I wouldn’t try to second-guess their decision; you can’t really know from the outside what caused their turnaround, or why that client’s opinion is so important. They’re deferring to her for a reason (which could be anything from wanting to keep her business to having good reason to trust her judgment in hiring more than their own).

But you can certainly reach back out via email to whichever decision-maker you felt the best rapport with during the process — and/or the person you think is likely to have most influence with the others — and reiterate how much you enjoyed talking with them, that you regret it didn’t work out, and that you hope there’s opportunity for your paths to cross again in the future. You’re not challenging their decision in doing this — and it’s important that there’s not even a hint of that in your message — but rather, just making one last positive impression on them, just in case it nudges them to revisit. But that’s really all you can do; otherwise you’re second-guessing their ability to make the right hiring decisions for themselves, and that would be really overstepping your bounds here.

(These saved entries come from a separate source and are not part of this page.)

Definition toMember (candidate : StudentDetails) : RecommendedGroupMember :=
  {| student_id := id candidate;
     member_name := name candidate;
     member_lessons_owed := lessons_owed candidate;
     member_groupOf := groupOf candidate;
     member_subGroup := subGroup candidate |}.

(** The greedy loop, with its three variables as accumulators. *)
Fixpoint greedy (neededCount capacity : Z) (candidatesForSlot : list StudentDetails)
    (recommended_group : list RecommendedGroupMember)
    (currentTestOccupants : list StudentDetails)
    (currentCompulsorySubGroup : option string) : list RecommendedGroupMember :=
  match candidatesForSlot with
  | [] => recommended_group
  | candidate :: rest =>
      if neededCount <=? Z.of_nat (length recommended_group) then recommended_group
      else if subGroupMismatch currentCompulsorySubGroup (subGroup candidate)
      then greedy neededCount capacity rest recommended_group currentTestOccupants
             currentCompulsorySubGroup
      else
        let violationCheck :=
          checkPairingRuleViolation (Some candidate) (Some (map Some currentTestOccupants))
            (VNum capacity) in
        if negb (violation violationCheck) then
          let recommended_group := recommended_group ++ [toMember candidate] in
          let currentTestOccupants := currentTestOccupants ++ [candidate] in
          let currentCompulsorySubGroup :=
            match currentCompulsorySubGroup, subGroup candidate with
            | None, Some g =>
                if Nat.eqb (length recommended_group) 1 then Some g else None
            | _, _ => currentCompulsorySubGroup
            end in
          greedy neededCount capacity rest recommended_group currentTestOccupants
            currentCompulsorySubGroup
        else greedy neededCount capacity rest recommended_group currentTestOccupants
               currentCompulsorySubGroup
  end.

(** [existingStudentsDetails] of a slot *)
Definition existingStudentsDetails (allStudentsData : list Roster.Student) (slot : SlotInfo)
    : list StudentDetails :=
  omap (fun studentId => getStudentDetails studentId allStudentsData)
    (default [] (original_student_ids slot)).

(** [targetSubGroup] of a slot: the first original occupant's sub-group *)
Definition targetSubGroup (existingStudentsDetails : list StudentDetails) : option string :=
  match existingStudentsDetails with
  | first :: _ =>
      match subGroup first with
      | Some g => if String.eqb g "" then None else Some g
      | None => None
      end
  | [] => None
  end.
(* ===== verification/Prelude.v ===== *)
(** * Dupearr: deciding, approving and removing duplicates, verified

    Dupearr finds duplicate copies of movies and episodes on media servers
    (Plex, Jellyfin), decides which copies to keep, and removes the others
    through Radarr/Sonarr, Plex or the filesystem. A wrong decision deletes a
    person's only copy. This development models the part of the Go program that
    takes the decisions (src/internal/engine with src/internal/models, the path
    rules of src/internal/disc and the 3D rule of src/internal/mediainfo) as
    executable functions, and proves what makes the decisions safe. It models
    what happens to the decisions afterwards: the transactions that store groups
    and removals (src/internal/database), approval, and the run that carries the
    removals out (src/internal/executor) with the path mappings it relies on
    (src/internal/pathmap). It also models the queue that runs scans and removals
    in the background (src/internal/commands) as a transition system, and the parsers
    of Blu-ray and DVD metadata with the choice of the main title (src/internal/disc),
    and who may use the program at all (src/internal/auth).

    ** How the program works, and where it is modelled

    A scan produces [MediaItem]s. [BuildGroups] (engine/group.go) turns them into
    [DuplicateGroup]s; [Evaluate] (engine/evaluate.go) ranks the versions of one
    group with a [Profile], decides keep or remove for each, and sets flags,
    reasons, signature and status; [ValidateDecisions] re-checks the decisions
    before an approval and before the executor acts; execguards.go repeats the
    exclusions and protections on stored groups. A scan stores the evaluated
    groups ([Upsert]); an approval ([ApproveReviewed]) queues one removal per file
    to remove; a run ([ProcessQueue]) takes the queued removals group by group,
    checks everything again against the database, the servers, the *arrs and the
    disk, and only then removes; after a restart [recoverInterrupted] fails what
    was running.

    - [Prelude]: lists, booleans by index, stable sorting, folds over a range,
      64-bit wrap-around, and the tactics every file uses.
    - [GoStd], [GoFloat], [GoNet]: the parts of Go's standard library the source
      uses (strings, path, strconv, RE2 matching with leftmost-first semantics,
      SHA-1, SHA-256 and HMAC with test vectors; IEEE binary64 on the Standard
      Library's SpecFloat; net, net/netip and net/url).
    - [Models]: internal/models (media.go, entities.go, keys.go).
    - [UnionFind]: the union-find of helpers.go, proved to compute the
      equivalence generated by sharing a key.
    - [DiscPaths]: internal/disc/paths.go. [Paths],
      [Titles], [Versions]: helpers.go (paths and globs; titles, years,
      editions, languages and 3D; version predicates and same-file keys).
    - [Criteria]: criteria.go and watch.go, one metric per enabled criterion.
      [Ranking]: metric.survivors, rank and partition of evaluate.go. [Flags]:
      the flags, duration comparison and mismatched-merge guard of group.go.
      [CrossServer]: crossserver.go.
    - [Decide]: newEvaluation and decide of evaluate.go. The fields of the Go
      struct [evaluation] that are fixed before deciding are the record
      [evaluation], those that change are the record [dstate]; each pass of the
      source (keepPlayable, protectSameFile, protectOtherServers, overrides) is a
      function on [dstate]. [ev_decide] is the source's [decide] ([decide] is
      stdpp's). [DecideFacts] holds the invariants of these passes.
    - [Explain], [Evaluate]: annotate, versus, explain, finish, status and
      [Evaluate]; [EvaluateFacts], [ResultFacts] their lemmas.
    - [Validate]: [ValidateDecisions]. [Safety], [Spec]: the relational
      specification [safe_decisions] of what an evaluation promises, and the
      interface [SafeEngine] against which a client of the engine can be proved.
    - [Group], [GroupFacts]: [BuildGroups]. [ExecGuards]: execguards.go.
    - [Commands]: the Manager of internal/commands/commands.go: one function per
      critical section, the goroutine of a command as the phase of its entry, and
      [mstep], which interleaves all of them in any order over the commands table.
      At its end scheduler.go (next run, due check, recording a run).
      [CommandsInv] states the invariants and proves that every step keeps them, [CommandsFrame] says what a step may change.
    - [Pathmap]: pathmap.go, both translations and the fingerprint.
    - [Store]: the tables of duplicate groups, their files and the removals, one
      function per transaction of repo_groups.go and repo_activity.go that changes
      them (and of repo_connections.go, where deleting a server or an *arr cancels
      removals), and [sstep], any of these transactions. [StoreFacts]: its invariants.
    - [FileId]: internal/fileid/fileid.go, when two paths are proven different files,
      with the mount table it reads. Its system calls are the record [hooks].
    - [ExecModel], [ExecWorld]: what the executor reads (configuration, groups)
      and the monad it runs in: a state (the database, the state of the run, a
      trace of the removals started) passed through a [World], which answers every
      call that leaves the program (a server, an *arr, the filesystem, the clock)
      and may change the database by any transactions of other callers between two
      steps. Every call may fail.
    - [ExecApprove]: approving, cancelling and recovering (executor.go, recover.go).
      [ExecVerify]: verify.go, what a stored version must show before it is removed
      or relied on. [ExecAssess]: the guards of process.go, guards.go,
      readonly.go and the live checks of other servers (crossserver.go) up to the
      verdict on a group, with the listing fingerprint of mediaserver.go; how a removal is then carried out
      is the interface [Methods], which [ExecMethods] implements in part. [ExecRun]: the run itself, from the budget and
      the status of a removal to [ProcessQueue].
    - [ExecFacts] is a small program logic for that monad (what a program keeps,
      whatever the world answers); [ServerFacts] what the checks of other
      servers establish; [ExecInv] the invariants of a run;
      [ExecVerifyFacts], [ExecStore], [ApproveFacts] its results on the parts, with a
      concrete world, configuration and run.
    - [FileSys]: confined.go and rename_at.go on a model of the disk in which every
      call may fail. [Recycle]: performFS, performDisc, restoreMoves and
      restoreDiscMoves with their rollbacks. [RecycleFacts]: what a move leaves in
      place and what undoing a batch of moves restores.
    - [ExecMethods]: how a removal is carried out: the plans of the deletion methods
      with their checks and the order they are tried in (methods.go, disc.go,
      fsops.go, readonly.go), planning and recording a restore, emptying the recycle
      bin (restore.go). What planning reads of the disk and of other programs is the
      record [plan_env]; [selecting] plugs the choice into the run.
    - [Bytes]: the bounds-checked reader of disc/reader.go and the writer of
      testutil/fakemedia/bdmv.go. [Bdmv], [Dvd]: every parser of disc/bdmv.go and
      disc/dvd.go, where an index out of range is the outcome [Panic].
      [BdmvEncode] and the end of [Dvd]: the encoders the repository writes its disc
      fixtures with. [MainFeature]: mainfeature.go, lang.go and what inspect.go
      makes of a DVD title set. The lemmas of [Bytes], [BdmvFacts] and [ClipFacts]
      follow the encoders through the parsers; [ParserFacts] follows the parsers on any
      bytes; [MainFacts] is on the selection.
    - [Limiter]: auth/limiter.go. [Network]: auth/network.go, the proxies and hosts
      that are believed and the client's address. [Session]: auth/session.go, tokens
      with real HMAC-SHA256, base64 and hexadecimal, verification in its two halves
      around the look-up of the user, revocation. [Middleware]: middleware.go and
      webhook.go, with the state of the package as the record [service]. [Login]:
      auth.go, signing in, accounts and first-run setup. [LimiterFacts],
      [AuthFacts]: their lemmas, and a service with its requests.
    - [Fixtures]: concrete versions, profiles and groups for the witnesses, with
      concrete instances of the parameters below.

    ** What the theorems show

    - [EngineTheorems]: the decisions of an actionable group are safe and
      [ValidateDecisions] is exactly the relational specification; protected
      versions are kept whatever the overrides ask; an eligible keeper always
      remains; same-file chains stay together; no other server loses its last
      copy; the loops end; the ranking keeps the top of every partition; ages,
      flags, report-only groups, reclaimable bytes and signatures.
    - [GroupTheorems]: unique sorted keys, what a candidate is, variants that
      partition and are homogeneous, merges only within one scope, exclusions
      that cover stored groups.
    - [RankTheorems]: the one-pass criterion filter equals the brute-force one,
      criteria are lexicographic, same-file components are the chains of shared
      keys, durations are compared per episode count, files of a disc are kept.
    - [CommandTheorems]: for every interleaving, handler result and failed write:
      lanes are bounded, identical commands are joined, a waiting command's lane is
      full, a handler runs only with its start recorded, a recorded outcome stays,
      a goroutine that runs undisturbed frees its lane; a task's schedule is not postponed by checks.

    - [StoreTheorems]: for every sequence of transactions: a pending removal is of
      a file still to be removed, cancelled and succeeded removals are not queued or
      started again, cancelled groups are reopened, overrides survive, a stored group has a keeper or is for review.
    - [PathmapTheorems]: normal paths, the longest prefix of whole segments wins,
      and there and back again.
    - [ExecTheorems]: for every world: a run removes only what its group, read and
      checked in the run, still decides to remove, leaves a copy confirmed after the group was read and before the removal, starts
      only recorded removals, never in a dry run, within its limits, and stops
      after three failures; a resolved group had every removal succeed; with several
      servers, every other server that lists a removed file keeps another copy and its
      libraries are as the scan saw them. [FileId] ends with what a proof that two
      files differ rests on, and that a mount table is read back as it was written.
    - [ApproveTheorems]: what an approval queues, stores and needs, that it takes
      effect when undisturbed, what recovery leaves, and that the executor writes by transactions
      only, so that the theorems on the store hold of it.

    - [RecycleTheorems]: whatever calls fail, removing into the recycle bin, moving a
      disc and restoring lose nothing and change nothing else; what a permanent removal unlinks.
    - [MethodTheorems]: a removal a run carries out has a checked plan, confined to
      the mapped folders and its server's libraries; the recycle bin is apart from
      everything it could swallow; what is moved there is found again by a restore,
      which is as confined and is not undone by the next run; only what expired is emptied.
    - [DiscTheorems]: playlists, clips, indexes and DVD times as encoded are read
      back; no bytes make a parser panic and what it reads is bounded; what the kept
      playlists, the main title and the other cuts of a disc are.
    - [AuthTheorems]: which requests are served, what a rebinding page or an escaped
      path cannot reach, whose address a client has, how wide a trusted range is.
    - [SessionTheorems]: a cookie verifies as the session it was issued for; over every
      interleaving of requests with logouts, revocations and password changes, an
      accepted request's session is good when it is accepted, and a logout holds.
    - [LoginTheorems]: guesses per hour of one user name, and who gets the first account.

    ** Bounds and fuel

    The only loops that are not structural run on fuel: ranking removes one
    version per round (fuel = number of versions); the other-servers loop keeps
    one more version per pass (fuel = versions + 1, [other_servers_loop_ends]);
    union-find paths descend (fuel = index + 1); the "~n" key suffix tries at most
    one key more than are used; regular expressions get the length of the text.
    The 29 guesses of [hourly_guesses] are the least number of attempts whose delays
    add up to more than an hour under the policy for user names.
    Integers are Z with int64 wrap-around where the source adds sizes, scores or
    durations; floats are binary64.

    ** Parameters

    Code that is not in the repository is a type class: [Unicode] (the tables of
    Go's unicode package), [Doublestar] (the glob library), [RegexSyntax]
    (regexp.Compile of patterns a user typed), [Bcrypt] (password hashing). The wall clock is an argument. No
    theorem assumes anything of them; the witnesses use the instances of
    [Fixtures]. The [World] of the executor is an argument too; [env_ok] says that
    other callers change the database by transactions only, [calm_world] that
    nobody else writes and no call fails. [eval_resolves] says that resolving symbolic
    links gives a clean path, absolute for an absolute one (filepath.EvalSymlinks).
    [opener_ok] and [opener_frames] say of opening folders inside a root (os.Root) that
    folders moved from and folders moved into are different ones and that entries
    elsewhere are left alone.

    ** Not modelled

    The text shown for metric values and the Values table (ranking lines name the
    criterion and the versions instead); the list of queued downloads in the
    queue-busy reason ([SIQueueBusy]); thumbnails; a nil group; the order in which
    Go iterates the excluded group keys (it only chooses which covering key is
    named). Deep copies of the source are values. The command queue leaves out event
    publishing, the deletion of old rows by housekeeping, and the shortening of
    messages; the store leaves out history, statistics and the texts of messages. Of
    the executor: the opening of folders is an oracle; telling the servers and asking for a scan
    afterwards is left out; the path mappings an approval reads are read when it starts.
    Reasons of a comparison of files are left out.
    The scanner, the clients of media servers and *arrs, the API, backups and the other
    services (api, audit, backup, config, events, health, integrations,
    notifications, scanner, testutil) are I/O around these parts and not
    modelled. Of authentication: logs,
    the audit trail, cookie attributes, the persistence of keys and revocations (a
    restart) and hashing slots; the theorems on sessions take signatures as values and
    assume nothing of their strength. Of the disc package, walking directories and hashing files are
    left out; error texts are the three kinds of error. *)

From stdpp Require Export base gmap sets list strings sorting numbers option pretty relations.
From Stdlib Require Export ZArith Lia Ascii.
Lemma str_le_leb a b : str_lt b a = false <-> String.le a b.
Proof.
  unfold str_lt, String.ltb, String.le, String.leb.
  rewrite (String.compare_antisym b a). unfold Is_true.
  destruct (String.compare a b); simpl; split; try done.
Qed.

Lemma str_le_trans x y z : str_lt y x = false -> str_lt z y = false -> str_lt z x = false.
Proof. rewrite !str_le_leb. intros. by transitivity y. Qed.

Lemma sort_strings_sorted l : StronglySorted String.le (sort_strings l).
Proof.
  eapply StronglySorted_weaken;
    [| apply stable_sort_sorted; [apply str_le_trans | apply str_lt_asym]].
  intros a b Hab. by apply str_le_leb.
Qed.

(** Sorting strings forgets the order of the input. *)
Lemma sort_strings_Permutation l l' : l ≡ₚ l' -> sort_strings l = sort_strings l'.
Proof.
  intros H. apply (StronglySorted_unique String.le); [apply sort_strings_sorted.. |].
  unfold sort_strings. by rewrite !stable_sort_Permutation.
Qed.

(** ** Concatenation, splitting and joining *)

Lemma str_app_cons x (a b : string) : String x a +:+ b = String x (a +:+ b).
Proof. done. Qed.

Lemma str_app_assoc (a b c : string) : (a +:+ b) +:+ c = a +:+ b +:+ c.
Proof. induction a as [|x a IH]; [done |]. by rewrite !str_app_cons, IH. Qed.

Lemma str_app_nil_r (a : string) : a +:+ "" = a.
Proof. induction a as [|x a IH]; [done |]. by rewrite str_app_cons, IH. Qed.

Lemma sdrop_app a b : sdrop (String.length a) (a +:+ b) = b.
Proof. by induction a as [|x a IH]. Qed.

Lemma str_app_inj_l a b c : (a +:+ b = a +:+ c)%string -> b = c.
Proof.
  induction a as [|x a IH]; [done |]. rewrite !str_app_cons. intros [= E]. by apply IH.
Qed.

Lemma str_length_app a b : String.length (a +:+ b) = (String.length a + String.length b)%nat.
Proof. induction a as [|x a IH]; [done |]. rewrite str_app_cons. simpl. by rewrite IH. Qed.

2. How can I support my assistant during a medical scare?

My assistant, who has been at her position for 15+ years, just let me know that she’d been putting off some health stuff for a while but just had a mammogram and they called her back for a follow-up. I am trying not to worry, but I also know that getting brought in for a follow-up does not happen if you get an all-clear, so basically, I’m terrified. She’s the best assistant I have ever had, and I know how lucky I am to have her both as my supervisee and just in my life in general.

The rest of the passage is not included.